The effect of solvent quality on the equilibrium structure of a densely branched comb polymer is investigated based on the structure factor analyses by off-lattice Monte Carlo simulations. First, theta temperature (theta(infinity)) must be determined to identify the solvent condition. We locate the characteristic temperature theta(A)(N) at which the second virial coefficient vanishes and the transition temperature theta(R)(N) at which radius of gyration R(g) of the chain varies most rapidly with temperature, i.e., d(2)R(g)/dT(2)|(theta(R)) = 0. N represents the total number of monomers of a comb. As N --> infinity, theta(A) and theta(R) coincide to a point that is identified as the true theta temperature (theta(infinity)).
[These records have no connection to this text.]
(* ===== verification/JsMap.v ===== *)
(** * Insertion-ordered maps

    The JavaScript [Map] (and an object literal used as a dictionary): an
    association list in insertion order with at most one entry per key.
    [set] on an existing key keeps its position, [delete] then [set] moves
    it to the end - which is what the LRU tracker of the event queue and
    the eviction of the bidirectional cache rely on.  Lookup equivalence
    [≡] forgets the order. *)

From S2P Require Import Prelude.

Definition jsmap (K V : Type) : Type := list (K * V).

Section Ops.
Context {K V : Type} {HK : EqDecision K}.

(** [m.get(k)] *)
Fixpoint jget (k : K) (m : jsmap K V) : option V :=
  match m with
  | [] => None
  | (k', v) :: m' => if decide (k = k') then Some v else jget k m'
  end.

(** [m.has(k)] *)
Definition jhas (k : K) (m : jsmap K V) : bool :=
  match jget k m with Some _ => true | None => false end.

(** [m.set(k, v)] *)
Fixpoint jset (k : K) (v : V) (m : jsmap K V) : jsmap K V :=
  match m with
  | [] => [(k, v)]
  | (k', v') :: m' => if decide (k = k') then (k', v) :: m' else (k', v') :: jset k v m'
  end.

(** [m.delete(k)] *)
Fixpoint jdelete (k : K) (m : jsmap K V) : jsmap K V :=
  match m with
  | [] => []
  | (k', v) :: m' => if decide (k = k') then m' else (k', v) :: jdelete k m'
  end.

(** [m.keys()] and [m.values()], in insertion order *)
Definition jkeys (m : jsmap K V) : list K := map fst m.
Definition jvalues (m : jsmap K V) : list V := map snd m.

(** [m.size] *)
Definition jsize (m : jsmap K V) : nat := length m.

(** [for (const [k, v] of entries) m.set(k, v)] *)
Definition jset_all (es : list (K * V)) (m : jsmap K V) : jsmap K V :=
  fold_left (fun m e => jset e.1 e.2 m) es m.

(** At most one entry per key. *)
Definition jwf (m : jsmap K V) : Prop := NoDup (jkeys m).
End Ops.

#[global] Instance jsmap_equiv {K V} `{EqDecision K} : Equiv (jsmap K V) :=
  fun m1 m2 => forall k, jget k m1 = jget k m2.

Section Laws.
Context {K V : Type} {HK : EqDecision K}.
Implicit Types (m : jsmap K V) (k : K) (v : V).

#[global] Instance jsmap_equivalence : Equivalence (≡@{jsmap K V}).
Proof.
  split; [by intros m k | intros m1 m2 H k; symmetry; apply H
         | intros m1 m2 m3 H1 H2 k; etrans; [apply H1 | apply H2]].
Qed.

Lemma jget_set_eq m k v : jget k (jset k v m) = Some v.
Proof.
  induction m as [|[k' v'] m IH]; cbn; [by rewrite decide_True|].
  destruct (decide (k = k')) as [->|Hne]; cbn.
  - by rewrite decide_True.
  - by rewrite decide_False.
Qed.

Lemma jget_set_ne m k k' v : k <> k' -> jget k' (jset k v m) = jget k' m.
Proof.
  intros Hne. induction m as [|[k1 v1] m IH]; cbn; [by rewrite decide_False|].
  destruct (decide (k = k1)) as [->|]; cbn.
  - by rewrite !decide_False.
  - by rewrite IH.
Qed.

Lemma jget_set m k k' v :
  jget k' (jset k v m) = if decide (k = k') then Some v else jget k' m.
Proof.
  case_decide as Hd; [subst; apply jget_set_eq | by apply jget_set_ne].
Qed.

Lemma jget_None_keys m k : jget k m = None <-> k ∉ jkeys m.
Proof.
  unfold jkeys. induction m as [|[k' v] m IH]; cbn.
  - split; [|done]. intros _ H. by apply elem_of_nil in H.
  - rewrite not_elem_of_cons, <- IH. case_decide; [split; [done | by intros []] | tauto].
Qed.

Lemma jget_Some_keys m k v : jget k m = Some v -> k ∈ jkeys m.
Proof.
  intros H. destruct (decide (k ∈ jkeys m)) as [|Hn]; [done|].
  apply jget_None_keys in Hn. congruence.
Qed.

Lemma jkeys_get m k : k ∈ jkeys m -> exists v, jget k m = Some v.
Proof.
  intros H. destruct (jget k m) eqn:E; [by eexists|].
  by apply jget_None_keys in E.
Qed.

Lemma jhas_spec m k : jhas k m = true <-> k ∈ jkeys m.
Proof.
  unfold jhas. split.
  - destruct (jget k m) eqn:E; [|done]. intros _. by eapply jget_Some_keys.
  - intros Hk. apply jkeys_get in Hk as [v Hv]. by rewrite Hv.
Qed.

Lemma jkeys_set m k v :
  jkeys (jset k v m) = if decide (k ∈ jkeys m) then jkeys m else jkeys m ++ [k].
Proof.
  unfold jkeys. induction m as [|[k' v'] m IH]; cbn [jset map fst app].
  - rewrite decide_False; [done | apply not_elem_of_nil].
  - destruct (decide (k = k')) as [->|Hne]; cbn [map fst].
    + rewrite decide_True; [done | left].
    + rewrite IH. destruct (decide (k ∈ map fst m)).
      * rewrite decide_True; [done | by right].
      * rewrite decide_False; [done | rewrite not_elem_of_cons; done].
Qed.

Lemma elem_of_jkeys_set m k k' v :
  k' ∈ jkeys (jset k v m) <-> k' = k \/ k' ∈ jkeys m.
Proof.
  rewrite jkeys_set. case_decide; [|rewrite elem_of_app, list_elem_of_singleton; tauto].
  split; [by right | by intros [->|]].
Qed.

Lemma jkeys_delete m k : sublist (jkeys (jdelete k m)) (jkeys m).
Proof.
  unfold jkeys. induction m as [|[k' v'] m IH]; cbn; [constructor|].
  case_decide; cbn; by constructor.
Qed.

Lemma jwf_nil : jwf (V := V) ([] : jsmap K V).
Proof. constructor. Qed.

Lemma jwf_set m k v : jwf m -> jwf (jset k v m).
Proof.
  unfold jwf. rewrite jkeys_set. case_decide; [done|].
  intros Hm. apply NoDup_app_snoc. done.
Qed.

Lemma jwf_delete m k : jwf m -> jwf (jdelete k m).
Proof. intros H. eapply sublist_NoDup; [exact H | apply jkeys_delete]. Qed.

Lemma jget_delete_eq m k : jwf m -> jget k (jdelete k m) = None.
Proof.
  unfold jwf, jkeys. induction m as [|[k' v'] m IH]; cbn; [done|].
  intros [Hn Hd]%NoDup_cons. destruct (decide (k = k')) as [->|Hne]; cbn.
  - by apply jget_None_keys.
  - rewrite decide_False by done. by apply IH.
Qed.

Lemma jget_delete_ne m k k' : k <> k' -> jget k' (jdelete k m) = jget k' m.
Proof.
  intros Hne. induction m as [|[k1 v1] m IH]; cbn; [done|].
  destruct (decide (k = k1)) as [->|]; cbn.
  - by rewrite decide_False.
  - by rewrite IH.
Qed.

Lemma jget_delete m k k' :
  jwf m -> jget k' (jdelete k m) = if decide (k = k') then None else jget k' m.
Proof.
  intros Hwf. case_decide as Hd; [subst; by apply jget_delete_eq | by apply jget_delete_ne].
Qed.

Lemma jdelete_not_in m k : k ∉ jkeys m -> jdelete k m = m.
Proof.
  unfold jkeys. induction m as [|[k' v'] m IH]; cbn; [done|].
  rewrite not_elem_of_cons. intros [Hne Hn].
  rewrite decide_False by done. by rewrite IH.
Qed.

Lemma elem_of_jkeys_delete m k k' :
  jwf m -> k' ∈ jkeys (jdelete k m) <-> k' <> k /\ k' ∈ jkeys m.
Proof.
  intros Hwf. split.
  - intros H. split.
    + intros ->. apply jkeys_get in H as [v Hv]. by rewrite jget_delete_eq in Hv.
    + eapply elem_of_sublist; [exact H | apply jkeys_delete].
  - intros [Hne Hin]. apply jkeys_get in Hin as [v Hv].
    eapply jget_Some_keys with v. by rewrite jget_delete_ne.
Qed.

Lemma jsize_set_new m k v : k ∉ jkeys m -> jsize (jset k v m) = S (jsize m).
Proof.
  intros H. assert (length (jkeys (jset k v m)) = S (length (jkeys m))) as E.
  { rewrite jkeys_set, decide_False by done. rewrite length_app. cbn. lia. }
  unfold jkeys in E. by rewrite !length_map in E.
Qed.

Lemma jsize_set_le m k v : (jsize m <= jsize (jset k v m) <= S (jsize m))%nat.
Proof.
  assert (length (jkeys (jset k v m)) = length (jkeys m) \/
          length (jkeys (jset k v m)) = S (length (jkeys m))) as E.
  { rewrite jkeys_set. case_decide; [by left|right]. rewrite length_app. cbn. lia. }
  unfold jkeys in E. rewrite !length_map in E. unfold jsize. lia.
Qed.

Lemma jsize_delete_in m k : k ∈ jkeys m -> S (jsize (jdelete k m)) = jsize m.
Proof.
  unfold jkeys, jsize. induction m as [|[k' v'] m IH]; cbn.
  - intros H. by apply elem_of_nil in H.
  - destruct (decide (k = k')); [done|]. intros [?|H]%elem_of_cons; [done|].
    cbn. by rewrite IH.
Qed.

Lemma jget_set_all m es k :
  NoDup (map fst es) ->
  jget k (jset_all es m) = match jget k es with Some v => Some v | None => jget k m end.
Proof.
  unfold jset_all. revert m. induction es as [|[k1 v1] es IH]; intros m; [done|].
  cbn [map fst]. intros [Hn Hd]%NoDup_cons. cbn [fold_left]. rewrite IH by done. cbn.
  destruct (decide (k = k1)) as [->|Hne].
  - assert (jget k1 es = None) as -> by by apply jget_None_keys.
    by rewrite jget_set_eq.
  - destruct (jget k es); [done|]. by rewrite jget_set_ne.
Qed.

#[global] Instance jset_proper k v : Proper ((≡) ==> (≡)) (jset (V := V) k v).
Proof. intros m1 m2 H k'. by rewrite !jget_set, (H k'). Qed.

#[global] Instance jget_proper k : Proper ((≡) ==> (=)) (jget (V := V) k).
Proof. intros m1 m2 H. apply H. Qed.

#[global] Instance jhas_proper k : Proper ((≡) ==> (=)) (jhas (V := V) k).
Proof. intros m1 m2 H. unfold jhas. by rewrite (H k). Qed.

Lemma jset_comm m k1 k2 v1 v2 :
  k1 <> k2 -> jset k1 v1 (jset k2 v2 m) ≡ jset k2 v2 (jset k1 v1 m).
Proof. intros Hne k. rewrite !jget_set. repeat case_decide; congruence. Qed.

Lemma jset_idemp m k v1 v2 : jset k v1 (jset k v2 m) ≡ jset k v1 m.
Proof. intros k'. rewrite !jget_set. by case_decide. Qed.
End Laws.

#[export] Hint Resolve jwf_nil jwf_set jwf_delete : js.
#[export] Hint Rewrite @jget_set_eq : js.
#[global] Arguments jkeys : simpl never.
#[global] Arguments jvalues : simpl never.
#[global] Arguments jsize : simpl never.
#[global] Arguments jhas : simpl never.

(** An object literal built over a list of keys. *)
Lemma jget_map_keys {K V} `{EqDecision K} (f : K -> V) ks k :
  jget k (map (fun k => (k, f k)) ks) = if decide (k ∈ ks) then Some (f k) else None.
Proof.
  induction ks as [|k' ks IH]; cbn [map jget].
  - rewrite decide_False; [done|apply not_elem_of_nil].
  - destruct (decide (k = k')) as [->|Hne]; [by rewrite decide_True by left|].
    rewrite IH. destruct (decide (k ∈ ks)); [by rewrite decide_True by by right|].
    rewrite decide_False; [done|]. by rewrite not_elem_of_cons.
Qed.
The structure factors of the main chain, the side chain, and the whole polymer are calculated, respectively. It is found that at T = theta(infinity), the structural factors S(qR(g)) for the overall comb polymers match quite well with those of their Gaussian counterparts. When T< theta(infinity), the overall comb polymer assumes collapsed conformations, similar to a homogeneous sphere. However, the structure factor of the side chain indicates that it always remains in an expanded state regardless of the solvent condition. It is attributed to the strong interactions between side chains. The same effect leads to enhanced rigidity of the main chain in comparison to the linear chain, as clearly observed from the rescaled Kratky plot.